In my review of his debut effort, Creep, I wondered if writer/director Christopher Smith's second feature would rocket him into the a list much the way Descent rocketed its director, whose Dog Soldiers was a good but not spectacular first feature, into horror fame.
I've finally got around to seeing Severance and, unfortunately, it isn't the break-out flick I'd hoped it would be. It is a competent, solidly made film. It expands the number of characters the director must juggle, takes him out of the easily controlled confines of the tube sets of his first flick, and generally shows a director that is getting better with each film. But, sadly, what it won't do is blow you away.

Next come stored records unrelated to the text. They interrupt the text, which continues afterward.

(* ===== verification/Streams.v ===== *)
(** * Making streams: iperf_new_stream and what it calls

    A stream owns its socket, the descriptor of its buffer and that of the file
    it sends or writes.  Allocation succeeds, except for the descriptors and
    the mapping that the system may refuse; running out of random data ends the
    process, which is undefined here. *)
From Stdlib Require Import Ascii String.
From stdpp Require Import strings.
From S2P Require Import Prelude Double IperfTime Timer Text Cjson Iperf Error Sys Net Json Util Api Frame Params Printf Output Sockets.
#[local] Open Scope string_scope.
#[local] Open Scope Z_scope.

Definition O_RDONLY := 0.
Definition O_WRITE_NEW := 0x601.

(** The socket is bound on both sides; the option against fragments is set for
    UDP over IPv4 only. *)
Definition address_of (r : reply) : string * Z := (string_of (data r), nth 0 (outs r) 0).
Definition no_fragments (sp : iperf_stream) (test : iperf_test) (p : Protocol.protocol) : M world Z :=
  if Protocol.id p =? Pudp then
    let! domain := getsockdomain (Stream.socket sp) in
    if (domain =? AF_INET) && nonzero (Settings.dont_fragment (Test.settings test)) then
      set_option (Stream.socket sp) IPPROTO_IP IP_DONTFRAG 1 (fail_as IESETDONTFRAGMENT) (mret 0)
    else mret 0
  else mret 0.
Definition iperf_init_stream (sp : iperf_stream) (test : iperf_test) : M world (Z * iperf_stream) :=
  let fails : M world (Z * iperf_stream) := let! r := fail_as IEINITSTREAM in mret (r, sp) in
  let! l := sys (Cgetsockname (Stream.socket sp)) in
  if ret l <? 0 then fails
  else
    let! r := sys (Cgetpeername (Stream.socket sp)) in
    if ret r <? 0 then fails
    else
      let sp := sp <| Stream.local_addr := address_of l |> <| Stream.remote_addr := address_of r |> in
      match Test.protocol test with
      | None => mfail
      | Some p => let! r := no_fragments sp test p in mret (r, sp)
      end.

(** [getenv]: null or a string. *)
Definition getenv (name : string) : M world (option string) :=
  let! r := sys (Cgetenv name) in
  mret (if ret r =? 0 then None else Some (string_of (data r))).
Fixpoint first_set (names : list string) (otherwise : string) : M world string :=
  match names with
  | [] => mret otherwise
  | n :: names => let! v := getenv n in match v with Some s => mret s | None => first_set names otherwise end
  end.
(** The name for mkstemp, in an array of 1024 characters. *)
Definition template (test : iperf_test) : M world string :=
  match Test.tmp_template test with
  | Some t => mret (substring 0 1023 t)
  | None =>
      let! tempdir := first_set ["TMPDIR"; "TEMP"; "TMP"] "/tmp" in
      mret (substring 0 1023 (tempdir ++ "/iperf3.XXXXXX"))
  end.

(** A descriptor and a mapping of [blksize] zero bytes; on failure what was
    opened stays open. *)
Definition make_buffer (test : iperf_test) : M world (option fd) :=
  let blksize := Settings.blksize (Test.settings test) in
  let! name := template test in
  let! r := sys (Cmkstemp name) in
  let buffer_fd := ret r in
  if buffer_fd =? -1 then set_i_errno IECREATESTREAM ;; mret None
  else
    let! u := sys (Cunlink name) in
    if ret u <? 0 then set_i_errno IECREATESTREAM ;; mret None
    else
      let! f := sys (Cftruncate buffer_fd blksize) in
      if ret f <? 0 then set_i_errno IECREATESTREAM ;; mret None
      else
        let! m := sys (Cmmap buffer_fd blksize) in
        if ret m <? 0 then set_i_errno IECREATESTREAM ;; mret None else mret (Some buffer_fd).

(** The file of a stream, and the routines that go through it. *)
Definition attach_file (test : iperf_test) (sp : iperf_stream) : M world (option iperf_stream) :=
  match Test.diskfile_name test with
  | None => mret (Some (sp <| Stream.diskfile_fd := -1 |>))
  | Some name =>
      let! r := sys (Copen name (if nonzero (Stream.sender sp) then O_RDONLY else O_WRITE_NEW)) in
      if ret r =? -1 then
        set_i_errno IEFILE ;; sys (Cmunmap (Settings.blksize (Test.settings test))) ;; mret None
      else mret (Some (sp <| Stream.diskfile_fd := ret r |>
        <| Stream.snd2 := Stream.snd sp |> <| Stream.snd := Some Iperf.diskfile_send |>
        <| Stream.rcv2 := Stream.rcv sp |> <| Stream.rcv := Some Iperf.diskfile_recv |>))
  end.

(** What is sent: a pattern or random bytes. *)
Definition fill_buffer (test : iperf_test) : M world (list Z) :=
  let blksize := Settings.blksize (Test.settings test) in
  if nonzero (Test.repeating_payload test) then mret (fill_with_repeating_pattern (Z.to_nat blksize))
  else if blksize =? 0 then mret []
  else
    let! r := sys (Crandom blksize) in
    if ret r =? blksize then mret (take (Z.to_nat blksize) (data r)) else mfail.

Definition build_stream (test : iperf_test) (s : fd) (sender : Z) : M world (option iperf_stream) :=
  let! b := make_buffer test in
  match b, Test.protocol test with
  | None, _ => mret None
  | _, None => mfail
  | Some buffer_fd, Some p =>
      let sp := Stream.zero <| Stream.sender := sender |> <| Stream.buffer_fd := buffer_fd |> <| Stream.socket := s |>
        <| Stream.snd := Some (Protocol.send p) |> <| Stream.rcv := Some (Protocol.recv p) |> in
      let! f := attach_file test sp in
      match f with
      | None => mret None
      | Some sp =>
          let! bytes := fill_buffer test in
          let sp := sp <| Stream.buffer := bytes |> in
          let! (r, sp) := iperf_init_stream sp test in
          if r <? 0 then sys (Cclose buffer_fd) ;; sys (Cmunmap (Settings.blksize (Test.settings test))) ;; mret None
          else mret (Some sp)
      end
  end.

Definition iperf_new_stream (s : fd) (sender : Z) : P (option iperf_stream) :=
  let! test := get_test in
  let! o := do_os (build_stream test s sender) in
  match o with
  | Some sp => upd (iperf_add_stream sp) ;; mret (Some sp)
  | None => mret None
  end.

(** ** The functions of a protocol *)

(** The [connect], [listen] and [accept] of the protocol of the test. *)
Definition on_protocol {A} (tcp udp : iperf_test -> M world (A * iperf_test)) : P A :=
  let! test := get_test in
  match Test.protocol test with
  | None => mfail
  | Some p =>
      let! (a, test) := do_os (if Protocol.id p =? Ptcp then tcp test else udp test) in
      upd (fun _ => test) ;; mret a
  end.
Definition unchanged (m : iperf_test -> M world Z) (test : iperf_test) : M world (Z * iperf_test) :=
  let! r := m test in mret (r, test).
Definition protocol_connect : P Z := on_protocol iperf_tcp_connect iperf_udp_connect.
Definition protocol_listen : P Z := on_protocol iperf_tcp_listen (unchanged iperf_udp_listen).
Definition protocol_accept : P Z := on_protocol (unchanged iperf_tcp_accept) iperf_udp_accept.

(** ** The streams of a client *)

(** Stream number [i] of [n]: a given local port is moved on by [i], and by the
    number of streams for the second half of a bidirectional test. *)
Definition stream_port (test : iperf_test) (sender i : Z) : Z :=
  let port := Test.bind_port test in
  if nonzero port then
    let port := i32 (port + i) in
    if negb (nonzero sender) && (Test.mode test =? BIDIRECTIONAL) then i32 (port + Test.num_streams test) else port
  else port.

Fixpoint create_streams (orig_bind_port sender i : Z) (n : nat) : P Z :=
  match n with
  | O => mret 0
  | S n =>
      upd (fun t => t <| Test.bind_port := stream_port (t <| Test.bind_port := orig_bind_port |>) sender i |>) ;;
      let! s := protocol_connect in
      upd (fun t => t <| Test.bind_port := orig_bind_port |>) ;;
      if s <? 0 then mret (-1)
      else
        let! o := iperf_new_stream s sender in
        match o with
        | None => mret (-1)
        | Some sp => iperf_on_new_stream sp ;; create_streams orig_bind_port sender (i + 1) n
        end
  end.
(** The number of streams is fixed before the test starts. *)
Definition iperf_create_streams (sender : Z) : P Z :=
  let! test := get_test in
  create_streams (Test.bind_port test) sender 0 (Z.to_nat (Test.num_streams test)).

(** ** The descriptors of a stream *)

Definition opened (f : fd) : list fd := if f <? 0 then [] else [f].
Definition quiet_or (o : bool) (t : list (call * reply)) : Prop := if o then quiet t else True.

Lemma first_set_quiet names other : emits (first_set names other) (fun _ t => quiet t).
Proof.
  induction names as [|n names IH]; cbn [first_set]; [by apply emits_ret|].
  unfold getenv. apply emits_bind, emits_bind, emits_sys. intros r. apply emits_ret. cbn beta.
  destruct (ret r =? 0); [|by apply emits_ret]. eapply emits_mono; [exact IH|]. intros a t Hq open. cbn. apply Hq.
Qed.
Lemma template_quiet test : emits (template test) (fun _ t => quiet t).
Proof.
  unfold template. destruct (Test.tmp_template test); [by apply emits_ret|]. apply emits_bind.
  eapply emits_mono; [apply first_set_quiet|]. intros a t Hq. apply emits_ret. by rewrite app_nil_r.
Qed.
Lemma make_buffer_owns test :
  emits (make_buffer test) (fun o t => match o with Some f => open_fds [] t = opened f | None => True end).
Proof.
  unfold make_buffer. apply emits_bind. eapply emits_mono; [apply template_quiet|]. intros name t Hq.
  emit; try done. cbn [app]. rewrite open_fds_app, Hq. unfold opened. cbn. by destruct (ret _ <? 0).
Qed.
(* ===== verification/Report.v ===== *)
(** * Reports

    The reporter callback: a row for every stream and a sum for every interval,
    and the summary at the end of the test, as text or as JSON.  Rows are built
    from the last interval of the stream; the null pointer of a stream without
    intervals is [None].  Allocation is taken to succeed and iflush, which only
    flushes, is left out. *)
From Stdlib Require Import Ascii String.
From stdpp Require Import strings.
From S2P Require Import Prelude Double IperfTime Text Units Cjson Iperf Error Sys Net Json Util Api Frame Params Printf Output.
#[local] Open Scope string_scope.
#[local] Open Scope Z_scope.

(** ** Common parts *)

Definition UNIT_LEN : nat := 32.
Definition units (n : double) (format : ascii) : string := unit_snprintf UNIT_LEN n format.
Definition seconds_between (a b : iperf_time) : double := iperf_time_in_secs (iperf_time_diff a b).2.
(** A rate, 0 when no time has passed. *)
Definition rate_of (bytes : Z) (seconds : double) : double :=
  if dltb dzero seconds then ddiv (Z2d bytes) seconds else dzero.
Definition percent (part all : Z) : double :=
  if 0 <? all then ddiv (dmul (Z2d 100) (Z2d part)) (Z2d all) else dzero.
Definition bits (bandwidth : double) : arg := Adbl (dmul bandwidth (Z2d 8)).
Definition milli (seconds : double) : arg := Adbl (dmul seconds (Z2d 1000)).

Definition last_interval (sp : iperf_stream) : option iperf_interval_results :=
  list.last (Result.interval_results (Stream.result sp)).
Definition stream_based (p : Protocol.protocol) : bool := (Protocol.id p =? Ptcp) || (Protocol.id p =? Psctp).
Definition both_ways (test : iperf_test) : bool := Test.mode test =? BIDIRECTIONAL.
Definition role_tag (test : iperf_test) (sender : Z) : string :=
  if both_ways test
  then "[" ++ (if nonzero sender then "TX" else "RX") ++ "-" ++ (if client test then "C" else "S") ++ "]" else "".
Definition filler (test : iperf_test) : string := if both_ways test then repeat_char " " 10 else "".
Definition omitted_text (omitted : Z) : string := if nonzero omitted then report_omitted else "".


(** The directions that are summed separately, the sending one of the client
    first; -1 and 1 stand for sending. *)
Definition report_modes (test : iperf_test) : list Z :=
  if both_ways test then (if client test then [-1; 0] else [0; 1]) else [Test.mode test].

Severance follows a group of British and American arms dealers. These aren't badass Lord of War types, but white-collar office drones: the kind of folks who file the Lord of War types' expense account requisitions. These cube dwellers are sent of into Hungarian forests as part of a paid retreat/team building exercise. Their bus stalls out and they end up hiking to what is supposed to be luxury lodge. Instead, they end up at an abandoned structure that is, sadly, next to a mental hospital used by Eastern European powers to contain war criminal types. Apparently, the various nasty wars caused by the disintegration of the Soviet Union left Eastern Europe with enough psycho war criminals that a special facility was called for.
Before we can get to deep into the characterization of any of our office drones, we subject them to the predations of a small cadre of kill-happy ex-genocidal troops and the blood starts flowing in earnest.
Now there absolutely nothing wrong with Severance. It looks good, the characterizations are well handled, the comedic touches are welcome and not overbearing (except in one instance were an utterly unnecessary joke tips too far into the realm of farce – you'll know the one I'm talking about the second you see it), and the blend of black humor and gore occasionally reaches the level of brilliance. For example, there's one scene involving one of the office workers getting his leg mauled in a bear trap. The repeated and ineffective efforts to get him free are both cringe inducing and sickly comical. There are also so some wonderfully creative grace notes. The most notable of these is a scene in which three of the employees relate three different legends they've heard about the lodge they're staying in. Each story is shot in a radically different style: the first is shot as a silent film and borrows details from Nosferatu; the second tells the story about the war criminals interned nearby and is shot in a hand-cam verité style; and the last story, a goofy sex fantasy, is shot in the soft-focus cheese style that '70s era pornographers thought looked classy.
Unfortunately, the end result is something less than the sum of its parts. I feel kinda bad about this, 'cause my last review sorta damned Chris Smith with faint praise and this review turned out the same way. Smith seems to me to be a creative, talented, and smart filmmaker with a surprisingly broad knowledge of film behind what he does. Yet, his works remain more promising than fulfilling. Severance isn't a bad flick. If you're looking for a rough little bit of horror action with a touch of humor, then you could do a lot worse then to check out Severance. I end this review as I ended the last one, wondering whether Smith's next movie will be the one that puts him on the A-list.